© DRL'ex-directeur de la publication de Libération, Vittorio de Filippis, a été interpellé à son domicile et mis en examen vendredi pour "diffamation" après une plainte déposée par le fondateur du fournisseur d'accès internet Free, Xavier Niel.
M. Niel avait déposé plainte à la suite de la parution en 2006 d'un article publié sur le site internet de Libération faisant état de ses démêlés judiciaires. M. de Filippis, directeur de la publication du quotidien de mai à décembre 2006, a été interpellé à son domicile vendredi matin, a précisé l'avocat de Libération. Il a été entendu au commissariat du Raincy (Seine-Saint-Denis), la commune où il réside, avant d'être mis en examen au tribunal de grande instance de Paris pour "diffamation publique envers un particulier" par la juge Muriel Josié.
"Une lettre de cachet"
Le défenseur de Vittorio de Filippis a dénoncé les conditions de cette interpellation, "une première", selon lui, en matière de délit de presse. "Je suis l'avocat de Libération depuis 1975 et c'est la première fois que je vois un directeur de publication faire l'objet d'une interpellation et d'un mandat d'amener", a-t-il déploré. "Je suis scandalisé que l'on inflige un tel traitement pour un délit qui n'est pas passible de prison", a ajouté l'avocat.
Xavier Niel a été condamné en octobre 2006 à 2 ans de prison avec sursis pour recel d'abus de biens sociaux dans une affaire de proxénétisme.
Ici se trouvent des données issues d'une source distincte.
(** * Chat templates registry and instrumentation flags

    A shallow embedding of
    - [src/adapters/shared/llmChatTemplates.ts]: the role bucketing done by
      [messagesToPromptFactory], the three built-in templates and the static
      class [LLMChatTemplates] ([register], [has], [get]);
    - the instrumentation configuration module
      ([INSTRUMENTATION_IGNORED_KEYS]).

    The registry is a JavaScript object literal used as a map.  Its own
    properties are a [gmap]; what the [in] operator, property reads and
    property writes do beyond the own properties (the prototype chain) is
    written out, because [register], [has] and [get] are built on exactly
    these three operations. *)

From Stdlib Require Import Ascii String.
From stdpp Require Import base strings list gmap.
Lemma read_columns_bytes px w rest todo : forall row col r,
  type (iF (rd_c r)) = P5 ->
  at_bytes (rd_c r) (columns_text P5 px w todo row col ++ rest) ->
  (forall j, col <= j < col + Z.of_nat todo ->
     0 <= px row j <= 255 /\ px row j <= maxDataValue (iF (rd_c r)) /\
     in_array row j = true) ->
  0 <= rd_dataCount r -> rd_dataCount r + Z.of_nat todo <= INT_MAX ->
  exists r',
    read_columns todo row col r = Done r' /\
    at_bytes (rd_c r') rest /\
    same_but_input (rd_c r) (rd_c r') /\
    rd_dataCount r' = rd_dataCount r + Z.of_nat todo /\
    (forall i j,
       data (rd_c r') !! (i, j) =
         if (i =? row) && (col <=? j) && (j <? col + Z.of_nat todo)
         then Some (px i j) else data (rd_c r) !! (i, j)).
Proof.
  induction todo as [|todo IH]; intros row col r Ht Hat Hcells Hc0 Hc1.
  - exists r. cbn [read_columns]. split; [reflexivity|].
    split; [exact Hat|]. split; [apply same_but_input_refl|].
    split; [simpl; lia|].
    intros i j. change (Z.of_nat 0) with 0.
    replace ((i =? row) && (col <=? j) && (j <? col + 0)) with false by lia.
    reflexivity.
  - destruct Hat as (f & Hf & He & Hin).
    cbn [columns_text cell_text] in Hin. rewrite !append_assoc in Hin.
    destruct (Hcells col ltac:(lia)) as (Hv & Hmax & Harr).
    cbn [read_columns].
    rewrite (read_cell_byte row col r f (px row col) _
               Ht Hf He Hin Hv Hmax Harr ltac:(lia)).
    cbn [bind].
    set (r1 := mkReader _ _ _).
    destruct (IH row (col + 1) r1) as (r' & Hrd & Hat' & Hsame & Hcnt & Hdata).
    + exact Ht.
    + exists (mkFILE (columns_text P5 px w todo row (col + 1) ++ rest)
                     false (f_out f)).
      repeat split; auto.
    + intros j Hj. apply Hcells. lia.
    + subst r1; simpl; lia.
    + subst r1; simpl; lia.
    + exists r'. split; [exact Hrd|]. split; [exact Hat'|].
      split.
      { eapply same_but_input_trans; [|exact Hsame].
        subst r1. simpl. unfold same_but_input. simpl.
        repeat split; auto; discriminate. }
      split; [subst r1; simpl in *; lia|].
      intros i j. rewrite Hdata. subst r1. cbn [rd_c data set_data].
      replace (Z.of_nat (S todo)) with (Z.of_nat todo + 1) by lia.
      pose proof (Nat2Z.is_nonneg todo) as Hn.
      destruct (decide ((i, j) = (row, col))) as [E|E].
      * inversion E; subst.
        replace ((row =? row) && (col + 1 <=? col) && (col <? col + 1 + Z.of_nat todo))
          with false by lia.
        replace ((row =? row) && (col <=? col) && (col <? col + (Z.of_nat todo + 1)))
          with true by lia.
        apply lookup_insert_eq.
      * rewrite lookup_insert_ne by congruence.
        assert (i <> row \/ j <> col) as Hij
          by (destruct (Z.eq_dec i row), (Z.eq_dec j col); subst; auto; congruence).
        replace ((i =? row) && (col <=? j) && (j <? col + (Z.of_nat todo + 1)))
          with ((i =? row) && (col + 1 <=? j) && (j <? col + 1 + Z.of_nat todo))
          by lia.
        destruct ((i =? row) && (col + 1 <=? j) && (j <? col + 1 + Z.of_nat todo)) eqn:Eb;
          [|reflexivity].
        assert (i = row) by lia. subst. reflexivity.
Qed.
Samedi, les réactions d'indignation ont afflué. Laurent Joffrin d'abord. Le directeur de la publication et de la rédaction de Libération, écrit dans le quotidien que la juge Muriel Josié a, dans cette affaire, utilisé "une lettre de cachet" à l'encontre du journaliste, "avec attaque de la maréchaussée à l'aube, fouille au corps et enfermement temporaire".
Autres réactions, politique cette fois-ci : l'UMP a demandé l'ouverture d'une enquête, estimant que le traitement subi par le journaliste paraissait "surréaliste" et la méthode utilisée "disproportionnée". Le porte-parole Frédéric Lefebvre a suggéré que soit mise à l'ordre du jour des Etats Généraux de la presse la question des procédures utilisées à l'encontre de la presse par les autorités judiciaires. Le PS a stigmatisé des "méthodes inadmissibles" qui ont pour but "d'entraver la liberté de la presse".
Reporters sans frontières a jugé les faits "intolérables", affirmant que la France "détient le triste record européen du nombre de convocations judiciaires, mises en examen et placements en garde à vue de journalistes". Le syndicat professionnel de la Presse magazine et d'opinion a appelé la ministre de la Justice, Rachida Dati, à "réaffirmer publiquement que la détention n'existe pas dans les délits de presse". Le Syndicat de la Presse quotidienne nationale a demandé à la ministre de "mettre fin à de telles dérives d'intimidation, incompatibles avec la liberté d'expression". Et le Syndicat national des Journalistes s'est insurgé contre le fait qu'un journaliste soit "traité comme un criminel". Il a dénoncé "la démesure avec laquelle sont désormais instruits certains délits de presse".